Write out exactly the lines running from the one that contains "else match s' with" through the end of the material.
━━━━━━━━━━
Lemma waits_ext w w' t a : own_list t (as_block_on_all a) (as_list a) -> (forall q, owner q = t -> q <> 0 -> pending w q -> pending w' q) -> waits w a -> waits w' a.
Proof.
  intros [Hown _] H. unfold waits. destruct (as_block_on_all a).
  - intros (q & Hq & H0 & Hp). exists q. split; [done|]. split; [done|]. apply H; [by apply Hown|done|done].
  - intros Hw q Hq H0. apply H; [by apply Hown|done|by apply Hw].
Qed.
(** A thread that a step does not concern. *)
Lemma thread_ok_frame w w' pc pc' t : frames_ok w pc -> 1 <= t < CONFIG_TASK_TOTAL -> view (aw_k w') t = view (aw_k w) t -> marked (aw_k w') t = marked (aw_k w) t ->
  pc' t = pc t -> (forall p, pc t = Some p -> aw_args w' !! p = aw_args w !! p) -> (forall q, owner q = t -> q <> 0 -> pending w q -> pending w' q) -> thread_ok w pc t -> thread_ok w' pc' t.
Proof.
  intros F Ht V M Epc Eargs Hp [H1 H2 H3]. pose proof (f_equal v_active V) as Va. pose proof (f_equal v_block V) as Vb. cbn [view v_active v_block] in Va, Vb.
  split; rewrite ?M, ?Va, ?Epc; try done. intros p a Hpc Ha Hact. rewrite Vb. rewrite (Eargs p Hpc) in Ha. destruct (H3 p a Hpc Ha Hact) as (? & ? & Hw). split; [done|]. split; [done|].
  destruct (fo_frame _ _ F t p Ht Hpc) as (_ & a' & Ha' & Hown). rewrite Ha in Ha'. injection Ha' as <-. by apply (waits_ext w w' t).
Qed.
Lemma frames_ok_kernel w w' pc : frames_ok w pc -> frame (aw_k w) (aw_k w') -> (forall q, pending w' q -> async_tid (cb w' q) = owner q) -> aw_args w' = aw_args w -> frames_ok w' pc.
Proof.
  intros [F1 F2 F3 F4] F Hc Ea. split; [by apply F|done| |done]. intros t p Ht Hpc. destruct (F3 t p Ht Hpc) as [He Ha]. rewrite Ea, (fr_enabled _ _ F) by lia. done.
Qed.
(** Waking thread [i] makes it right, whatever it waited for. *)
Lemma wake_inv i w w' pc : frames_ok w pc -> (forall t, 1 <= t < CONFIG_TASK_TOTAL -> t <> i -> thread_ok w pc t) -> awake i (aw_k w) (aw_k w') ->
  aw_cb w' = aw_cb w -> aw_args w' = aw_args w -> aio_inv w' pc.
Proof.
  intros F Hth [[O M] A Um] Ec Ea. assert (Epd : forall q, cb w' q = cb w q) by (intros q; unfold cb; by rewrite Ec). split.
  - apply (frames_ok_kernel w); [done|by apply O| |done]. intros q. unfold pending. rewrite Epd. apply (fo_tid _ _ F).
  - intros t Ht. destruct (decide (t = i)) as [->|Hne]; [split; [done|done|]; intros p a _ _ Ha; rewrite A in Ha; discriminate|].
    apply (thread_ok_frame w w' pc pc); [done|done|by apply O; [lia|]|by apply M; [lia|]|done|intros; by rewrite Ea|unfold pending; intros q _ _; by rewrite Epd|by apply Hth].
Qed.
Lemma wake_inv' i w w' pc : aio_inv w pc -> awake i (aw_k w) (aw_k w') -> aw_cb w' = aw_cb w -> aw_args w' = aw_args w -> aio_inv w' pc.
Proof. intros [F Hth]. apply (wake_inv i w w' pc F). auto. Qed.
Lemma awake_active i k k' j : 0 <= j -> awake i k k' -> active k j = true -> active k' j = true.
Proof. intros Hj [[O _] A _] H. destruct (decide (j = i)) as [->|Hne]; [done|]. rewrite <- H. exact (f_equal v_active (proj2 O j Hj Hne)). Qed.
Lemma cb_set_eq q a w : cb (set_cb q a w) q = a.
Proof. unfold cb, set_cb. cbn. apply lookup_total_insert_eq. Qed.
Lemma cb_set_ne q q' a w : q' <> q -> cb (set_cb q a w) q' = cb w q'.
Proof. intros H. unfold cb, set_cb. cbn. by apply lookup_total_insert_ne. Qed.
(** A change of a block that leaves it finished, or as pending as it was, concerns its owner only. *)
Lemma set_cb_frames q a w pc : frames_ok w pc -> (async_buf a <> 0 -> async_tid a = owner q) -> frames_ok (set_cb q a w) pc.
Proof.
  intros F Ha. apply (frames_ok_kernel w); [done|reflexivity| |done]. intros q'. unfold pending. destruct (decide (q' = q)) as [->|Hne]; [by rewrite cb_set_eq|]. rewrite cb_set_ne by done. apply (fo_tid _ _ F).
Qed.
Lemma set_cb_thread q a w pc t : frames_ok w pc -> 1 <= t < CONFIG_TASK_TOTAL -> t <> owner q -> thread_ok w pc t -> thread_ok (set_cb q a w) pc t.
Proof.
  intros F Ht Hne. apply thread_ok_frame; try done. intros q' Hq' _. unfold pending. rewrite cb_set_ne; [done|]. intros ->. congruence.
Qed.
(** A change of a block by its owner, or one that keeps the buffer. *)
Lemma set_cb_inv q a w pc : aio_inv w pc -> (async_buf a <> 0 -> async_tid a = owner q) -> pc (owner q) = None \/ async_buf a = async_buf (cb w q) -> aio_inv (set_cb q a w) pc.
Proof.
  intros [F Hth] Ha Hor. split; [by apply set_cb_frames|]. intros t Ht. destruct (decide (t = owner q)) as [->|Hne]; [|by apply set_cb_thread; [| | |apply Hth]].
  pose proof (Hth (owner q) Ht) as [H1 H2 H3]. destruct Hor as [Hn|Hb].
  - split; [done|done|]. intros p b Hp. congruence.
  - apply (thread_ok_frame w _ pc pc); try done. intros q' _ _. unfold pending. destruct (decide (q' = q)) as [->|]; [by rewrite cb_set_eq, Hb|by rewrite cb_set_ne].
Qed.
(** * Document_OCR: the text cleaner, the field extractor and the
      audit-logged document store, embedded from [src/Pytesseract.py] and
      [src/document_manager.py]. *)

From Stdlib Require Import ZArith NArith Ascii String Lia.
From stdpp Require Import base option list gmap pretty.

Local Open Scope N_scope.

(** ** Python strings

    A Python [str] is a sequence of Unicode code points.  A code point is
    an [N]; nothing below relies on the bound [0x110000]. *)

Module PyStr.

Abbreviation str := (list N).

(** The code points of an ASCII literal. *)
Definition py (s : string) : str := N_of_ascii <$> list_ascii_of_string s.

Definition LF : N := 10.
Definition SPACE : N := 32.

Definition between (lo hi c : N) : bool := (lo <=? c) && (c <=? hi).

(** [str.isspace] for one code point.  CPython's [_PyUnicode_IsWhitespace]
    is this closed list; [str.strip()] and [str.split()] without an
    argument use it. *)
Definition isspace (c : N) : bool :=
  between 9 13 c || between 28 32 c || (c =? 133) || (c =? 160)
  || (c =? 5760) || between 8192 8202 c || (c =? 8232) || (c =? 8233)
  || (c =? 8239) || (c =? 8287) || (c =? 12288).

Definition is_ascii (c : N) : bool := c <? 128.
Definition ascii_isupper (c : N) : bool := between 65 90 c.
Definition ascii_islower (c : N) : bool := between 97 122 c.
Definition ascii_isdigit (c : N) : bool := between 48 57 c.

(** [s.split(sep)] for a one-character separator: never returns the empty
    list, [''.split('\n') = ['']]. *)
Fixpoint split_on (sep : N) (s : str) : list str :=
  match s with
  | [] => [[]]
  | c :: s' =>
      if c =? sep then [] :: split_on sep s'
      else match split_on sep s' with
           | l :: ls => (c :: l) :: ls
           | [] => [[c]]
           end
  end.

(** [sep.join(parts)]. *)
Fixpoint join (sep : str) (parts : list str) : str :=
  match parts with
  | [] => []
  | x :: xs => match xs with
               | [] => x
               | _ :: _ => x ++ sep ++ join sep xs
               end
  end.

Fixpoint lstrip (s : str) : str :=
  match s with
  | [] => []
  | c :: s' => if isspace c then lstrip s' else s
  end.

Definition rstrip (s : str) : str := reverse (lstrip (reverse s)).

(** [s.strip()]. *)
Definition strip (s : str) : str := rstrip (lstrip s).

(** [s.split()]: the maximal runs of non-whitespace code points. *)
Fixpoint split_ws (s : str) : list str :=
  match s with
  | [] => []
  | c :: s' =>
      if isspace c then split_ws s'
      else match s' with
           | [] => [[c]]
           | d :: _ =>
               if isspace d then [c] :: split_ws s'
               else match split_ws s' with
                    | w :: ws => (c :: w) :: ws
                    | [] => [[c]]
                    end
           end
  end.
━━━━━━━━━━
EXERCISE RESULT:
      else match s' with
           | [] => [[c]]
           | d :: _ =>
               if isspace d then [c] :: split_ws s'
               else match split_ws s' with
                    | w :: ws => (c :: w) :: ws
                    | [] => [[c]]
                    end
           end
  end.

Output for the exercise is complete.